> _Supplied data_:

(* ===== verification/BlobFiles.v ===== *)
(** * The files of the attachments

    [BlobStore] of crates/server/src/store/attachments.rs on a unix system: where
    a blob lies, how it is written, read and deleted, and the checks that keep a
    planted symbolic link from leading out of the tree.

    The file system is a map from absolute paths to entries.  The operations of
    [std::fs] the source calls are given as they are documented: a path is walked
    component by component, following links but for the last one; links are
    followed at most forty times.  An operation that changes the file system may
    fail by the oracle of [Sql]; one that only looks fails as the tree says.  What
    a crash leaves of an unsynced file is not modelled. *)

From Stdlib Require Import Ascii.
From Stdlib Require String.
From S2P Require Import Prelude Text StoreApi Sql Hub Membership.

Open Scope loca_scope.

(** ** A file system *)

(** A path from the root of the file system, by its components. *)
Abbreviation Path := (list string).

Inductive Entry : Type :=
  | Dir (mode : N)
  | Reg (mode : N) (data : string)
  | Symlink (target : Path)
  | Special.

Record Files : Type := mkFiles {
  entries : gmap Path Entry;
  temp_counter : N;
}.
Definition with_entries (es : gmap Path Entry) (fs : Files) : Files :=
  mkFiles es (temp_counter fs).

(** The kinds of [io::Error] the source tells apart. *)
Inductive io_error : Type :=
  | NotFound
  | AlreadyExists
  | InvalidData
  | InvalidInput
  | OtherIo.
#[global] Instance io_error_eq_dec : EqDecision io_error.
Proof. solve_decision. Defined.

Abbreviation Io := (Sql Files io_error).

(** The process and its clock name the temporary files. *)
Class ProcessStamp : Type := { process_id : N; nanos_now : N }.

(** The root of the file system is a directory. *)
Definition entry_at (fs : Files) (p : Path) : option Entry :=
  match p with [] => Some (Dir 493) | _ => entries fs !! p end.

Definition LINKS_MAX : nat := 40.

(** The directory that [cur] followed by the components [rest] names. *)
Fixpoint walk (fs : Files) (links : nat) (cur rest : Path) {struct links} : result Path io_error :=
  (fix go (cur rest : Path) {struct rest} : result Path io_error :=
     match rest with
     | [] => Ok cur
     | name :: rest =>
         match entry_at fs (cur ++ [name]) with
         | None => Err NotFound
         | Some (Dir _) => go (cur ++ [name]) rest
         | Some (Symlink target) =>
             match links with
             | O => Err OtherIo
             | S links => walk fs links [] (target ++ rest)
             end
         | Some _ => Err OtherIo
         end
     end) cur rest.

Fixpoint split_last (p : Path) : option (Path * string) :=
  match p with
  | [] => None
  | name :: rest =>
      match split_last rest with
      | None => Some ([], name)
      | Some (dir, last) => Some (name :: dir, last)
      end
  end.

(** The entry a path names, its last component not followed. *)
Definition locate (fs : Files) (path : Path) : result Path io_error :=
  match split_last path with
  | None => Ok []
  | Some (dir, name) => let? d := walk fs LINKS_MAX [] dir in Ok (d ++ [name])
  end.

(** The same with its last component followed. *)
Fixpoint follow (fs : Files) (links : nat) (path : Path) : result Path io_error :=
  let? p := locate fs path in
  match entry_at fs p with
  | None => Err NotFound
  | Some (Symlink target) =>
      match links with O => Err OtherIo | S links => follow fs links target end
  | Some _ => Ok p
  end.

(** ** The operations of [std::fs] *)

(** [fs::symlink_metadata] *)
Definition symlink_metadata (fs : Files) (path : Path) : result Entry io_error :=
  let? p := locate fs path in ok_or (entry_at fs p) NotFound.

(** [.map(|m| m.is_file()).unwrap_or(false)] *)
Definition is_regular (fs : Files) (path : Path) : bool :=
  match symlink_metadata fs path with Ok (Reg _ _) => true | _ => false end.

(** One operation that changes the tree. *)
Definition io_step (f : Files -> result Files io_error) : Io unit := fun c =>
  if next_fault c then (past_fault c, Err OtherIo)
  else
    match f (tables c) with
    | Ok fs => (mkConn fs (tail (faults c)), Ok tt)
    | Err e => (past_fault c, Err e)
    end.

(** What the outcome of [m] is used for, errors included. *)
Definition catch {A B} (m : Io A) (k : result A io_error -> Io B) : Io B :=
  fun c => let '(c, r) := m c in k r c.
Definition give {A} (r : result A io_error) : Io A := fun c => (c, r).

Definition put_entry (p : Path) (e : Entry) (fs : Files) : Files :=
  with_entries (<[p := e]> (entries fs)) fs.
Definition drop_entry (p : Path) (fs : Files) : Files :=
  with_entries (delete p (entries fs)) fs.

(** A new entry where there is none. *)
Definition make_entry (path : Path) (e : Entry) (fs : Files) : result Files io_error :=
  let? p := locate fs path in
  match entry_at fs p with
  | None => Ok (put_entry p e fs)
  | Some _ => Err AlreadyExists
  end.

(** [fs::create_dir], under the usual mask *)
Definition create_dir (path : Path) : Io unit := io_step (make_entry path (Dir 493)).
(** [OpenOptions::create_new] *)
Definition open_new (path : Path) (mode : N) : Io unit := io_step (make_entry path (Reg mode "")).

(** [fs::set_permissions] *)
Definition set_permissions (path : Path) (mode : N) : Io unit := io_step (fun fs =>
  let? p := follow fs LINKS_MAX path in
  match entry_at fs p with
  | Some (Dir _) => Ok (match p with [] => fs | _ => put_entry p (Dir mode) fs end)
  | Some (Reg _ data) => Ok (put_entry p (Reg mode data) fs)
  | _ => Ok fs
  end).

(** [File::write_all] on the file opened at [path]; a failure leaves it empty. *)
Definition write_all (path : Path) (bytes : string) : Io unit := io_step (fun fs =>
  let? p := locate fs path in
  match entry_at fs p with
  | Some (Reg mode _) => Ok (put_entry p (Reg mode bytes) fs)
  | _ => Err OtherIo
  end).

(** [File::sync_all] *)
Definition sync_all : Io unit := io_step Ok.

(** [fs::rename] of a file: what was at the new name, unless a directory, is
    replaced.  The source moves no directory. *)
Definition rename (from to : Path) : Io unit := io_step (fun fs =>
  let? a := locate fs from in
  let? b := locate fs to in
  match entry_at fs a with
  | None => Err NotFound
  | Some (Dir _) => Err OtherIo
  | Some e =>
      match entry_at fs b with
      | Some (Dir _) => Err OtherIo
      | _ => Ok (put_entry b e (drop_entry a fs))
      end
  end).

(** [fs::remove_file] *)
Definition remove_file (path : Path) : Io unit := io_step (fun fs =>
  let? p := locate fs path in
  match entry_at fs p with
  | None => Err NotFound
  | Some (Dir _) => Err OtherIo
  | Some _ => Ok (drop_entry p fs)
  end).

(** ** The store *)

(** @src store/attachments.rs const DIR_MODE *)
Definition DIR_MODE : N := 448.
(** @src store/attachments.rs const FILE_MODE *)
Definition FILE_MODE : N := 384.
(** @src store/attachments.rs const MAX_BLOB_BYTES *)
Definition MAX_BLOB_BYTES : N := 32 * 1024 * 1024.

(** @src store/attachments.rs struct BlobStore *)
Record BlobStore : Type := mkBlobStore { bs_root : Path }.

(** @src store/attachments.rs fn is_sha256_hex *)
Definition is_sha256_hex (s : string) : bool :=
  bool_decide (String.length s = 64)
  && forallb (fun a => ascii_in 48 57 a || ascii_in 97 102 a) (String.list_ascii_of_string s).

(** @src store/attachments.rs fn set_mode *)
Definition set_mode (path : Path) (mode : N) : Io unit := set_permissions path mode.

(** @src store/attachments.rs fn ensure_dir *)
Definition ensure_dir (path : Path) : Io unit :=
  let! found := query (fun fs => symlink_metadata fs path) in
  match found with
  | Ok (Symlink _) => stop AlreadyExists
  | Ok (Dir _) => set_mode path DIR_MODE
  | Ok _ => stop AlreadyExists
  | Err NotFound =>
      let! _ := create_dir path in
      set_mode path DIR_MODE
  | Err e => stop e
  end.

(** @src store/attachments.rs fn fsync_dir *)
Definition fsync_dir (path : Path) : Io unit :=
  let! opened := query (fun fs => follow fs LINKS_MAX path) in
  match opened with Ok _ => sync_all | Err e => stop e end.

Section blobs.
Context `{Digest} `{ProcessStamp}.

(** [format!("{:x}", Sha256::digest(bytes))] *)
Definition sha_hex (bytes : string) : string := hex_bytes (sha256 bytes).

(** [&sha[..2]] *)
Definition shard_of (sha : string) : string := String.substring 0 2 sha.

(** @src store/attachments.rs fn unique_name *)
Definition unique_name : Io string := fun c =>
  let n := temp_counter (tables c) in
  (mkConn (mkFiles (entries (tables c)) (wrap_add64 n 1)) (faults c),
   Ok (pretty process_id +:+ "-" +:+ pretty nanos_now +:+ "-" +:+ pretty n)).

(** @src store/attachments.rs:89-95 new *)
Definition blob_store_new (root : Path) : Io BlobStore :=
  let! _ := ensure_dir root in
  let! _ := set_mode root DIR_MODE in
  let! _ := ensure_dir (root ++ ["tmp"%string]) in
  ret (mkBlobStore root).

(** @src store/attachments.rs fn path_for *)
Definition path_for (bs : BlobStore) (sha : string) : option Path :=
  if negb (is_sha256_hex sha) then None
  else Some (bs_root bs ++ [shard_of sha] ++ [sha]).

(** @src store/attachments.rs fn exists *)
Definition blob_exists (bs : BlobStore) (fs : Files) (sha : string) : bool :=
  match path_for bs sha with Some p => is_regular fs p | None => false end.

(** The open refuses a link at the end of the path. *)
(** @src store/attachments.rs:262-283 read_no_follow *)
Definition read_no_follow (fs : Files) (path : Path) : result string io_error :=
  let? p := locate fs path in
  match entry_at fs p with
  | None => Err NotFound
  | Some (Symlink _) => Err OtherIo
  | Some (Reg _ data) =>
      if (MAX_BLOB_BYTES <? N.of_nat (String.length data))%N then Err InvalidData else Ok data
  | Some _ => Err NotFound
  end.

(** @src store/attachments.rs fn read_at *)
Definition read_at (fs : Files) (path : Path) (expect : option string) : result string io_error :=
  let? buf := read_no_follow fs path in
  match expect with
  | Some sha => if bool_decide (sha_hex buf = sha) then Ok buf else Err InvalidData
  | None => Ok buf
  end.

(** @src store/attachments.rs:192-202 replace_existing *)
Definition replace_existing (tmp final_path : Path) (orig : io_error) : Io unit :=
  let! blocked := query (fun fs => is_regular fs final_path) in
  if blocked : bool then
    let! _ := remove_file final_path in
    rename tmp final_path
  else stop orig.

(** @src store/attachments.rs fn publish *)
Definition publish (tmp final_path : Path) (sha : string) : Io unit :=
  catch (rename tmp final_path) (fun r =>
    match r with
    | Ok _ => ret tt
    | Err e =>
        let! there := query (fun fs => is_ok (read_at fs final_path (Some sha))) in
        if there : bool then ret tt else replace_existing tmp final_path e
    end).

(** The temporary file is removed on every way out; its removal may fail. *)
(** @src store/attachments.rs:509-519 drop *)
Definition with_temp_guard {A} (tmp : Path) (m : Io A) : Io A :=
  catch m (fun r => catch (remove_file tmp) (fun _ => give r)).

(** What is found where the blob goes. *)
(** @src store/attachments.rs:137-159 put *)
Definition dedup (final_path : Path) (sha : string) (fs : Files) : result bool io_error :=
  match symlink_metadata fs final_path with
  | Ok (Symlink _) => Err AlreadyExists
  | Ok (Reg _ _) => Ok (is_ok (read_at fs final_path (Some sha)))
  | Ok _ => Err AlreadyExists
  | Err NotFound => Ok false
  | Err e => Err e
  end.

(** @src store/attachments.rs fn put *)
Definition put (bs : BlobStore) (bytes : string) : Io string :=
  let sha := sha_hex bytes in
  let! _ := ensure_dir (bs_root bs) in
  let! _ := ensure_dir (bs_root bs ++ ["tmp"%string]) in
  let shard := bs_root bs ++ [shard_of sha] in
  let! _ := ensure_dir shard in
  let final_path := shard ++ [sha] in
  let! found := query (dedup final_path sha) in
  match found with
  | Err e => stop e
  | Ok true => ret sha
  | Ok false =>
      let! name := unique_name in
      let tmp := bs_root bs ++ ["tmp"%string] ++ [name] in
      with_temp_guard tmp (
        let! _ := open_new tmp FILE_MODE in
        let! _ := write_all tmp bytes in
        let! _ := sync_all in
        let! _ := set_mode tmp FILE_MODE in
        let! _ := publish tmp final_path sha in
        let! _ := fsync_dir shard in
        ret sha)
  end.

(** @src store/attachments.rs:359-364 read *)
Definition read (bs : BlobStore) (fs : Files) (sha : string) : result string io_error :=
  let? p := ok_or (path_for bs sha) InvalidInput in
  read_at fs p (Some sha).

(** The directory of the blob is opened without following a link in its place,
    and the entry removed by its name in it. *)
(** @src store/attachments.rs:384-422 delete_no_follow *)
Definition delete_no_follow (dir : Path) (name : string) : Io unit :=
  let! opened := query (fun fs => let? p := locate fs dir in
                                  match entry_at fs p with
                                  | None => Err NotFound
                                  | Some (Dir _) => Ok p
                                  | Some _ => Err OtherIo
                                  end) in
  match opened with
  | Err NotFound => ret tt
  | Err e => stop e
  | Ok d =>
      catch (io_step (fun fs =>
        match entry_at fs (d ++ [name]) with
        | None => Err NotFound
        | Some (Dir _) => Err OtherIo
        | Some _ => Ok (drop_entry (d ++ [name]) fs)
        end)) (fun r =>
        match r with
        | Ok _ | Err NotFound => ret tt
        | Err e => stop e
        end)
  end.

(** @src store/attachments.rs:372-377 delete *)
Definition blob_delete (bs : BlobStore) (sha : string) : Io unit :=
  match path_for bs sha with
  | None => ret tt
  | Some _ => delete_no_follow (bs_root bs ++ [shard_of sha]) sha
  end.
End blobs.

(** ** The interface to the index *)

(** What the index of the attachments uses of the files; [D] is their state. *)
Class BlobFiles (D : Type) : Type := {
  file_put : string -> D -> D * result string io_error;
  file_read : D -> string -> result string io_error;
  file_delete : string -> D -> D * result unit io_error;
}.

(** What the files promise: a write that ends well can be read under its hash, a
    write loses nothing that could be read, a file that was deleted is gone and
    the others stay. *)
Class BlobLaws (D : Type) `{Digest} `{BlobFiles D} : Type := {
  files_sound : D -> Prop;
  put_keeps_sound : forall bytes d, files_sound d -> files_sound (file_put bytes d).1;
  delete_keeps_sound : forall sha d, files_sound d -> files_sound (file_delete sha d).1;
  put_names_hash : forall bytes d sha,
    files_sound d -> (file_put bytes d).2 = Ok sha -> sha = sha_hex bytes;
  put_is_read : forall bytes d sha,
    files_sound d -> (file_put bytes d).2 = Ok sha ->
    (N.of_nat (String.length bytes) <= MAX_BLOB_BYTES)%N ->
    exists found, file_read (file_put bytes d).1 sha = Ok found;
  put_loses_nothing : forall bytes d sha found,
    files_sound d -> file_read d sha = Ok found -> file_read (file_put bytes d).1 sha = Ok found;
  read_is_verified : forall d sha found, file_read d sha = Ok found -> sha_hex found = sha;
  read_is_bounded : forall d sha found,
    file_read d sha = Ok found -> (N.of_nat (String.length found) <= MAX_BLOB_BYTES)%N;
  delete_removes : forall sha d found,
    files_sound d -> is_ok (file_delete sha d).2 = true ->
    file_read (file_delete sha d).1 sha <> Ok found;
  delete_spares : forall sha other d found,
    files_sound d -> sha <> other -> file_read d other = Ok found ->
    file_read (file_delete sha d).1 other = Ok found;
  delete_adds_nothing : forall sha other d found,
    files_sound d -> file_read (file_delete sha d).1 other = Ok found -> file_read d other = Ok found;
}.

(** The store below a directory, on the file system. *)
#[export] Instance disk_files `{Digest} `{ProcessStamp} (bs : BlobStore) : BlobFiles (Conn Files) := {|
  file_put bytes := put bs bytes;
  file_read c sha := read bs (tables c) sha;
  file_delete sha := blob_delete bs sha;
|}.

> _The task_: Beginning with the first line of the records above, reproduce each line exactly, ending at the line that contains "planted symbolic link", and leave out everything else.

> _Exercise output_:
(* ===== verification/BlobFiles.v ===== *)
(** * The files of the attachments

    [BlobStore] of crates/server/src/store/attachments.rs on a unix system: where
    a blob lies, how it is written, read and deleted, and the checks that keep a
    planted symbolic link from leading out of the tree.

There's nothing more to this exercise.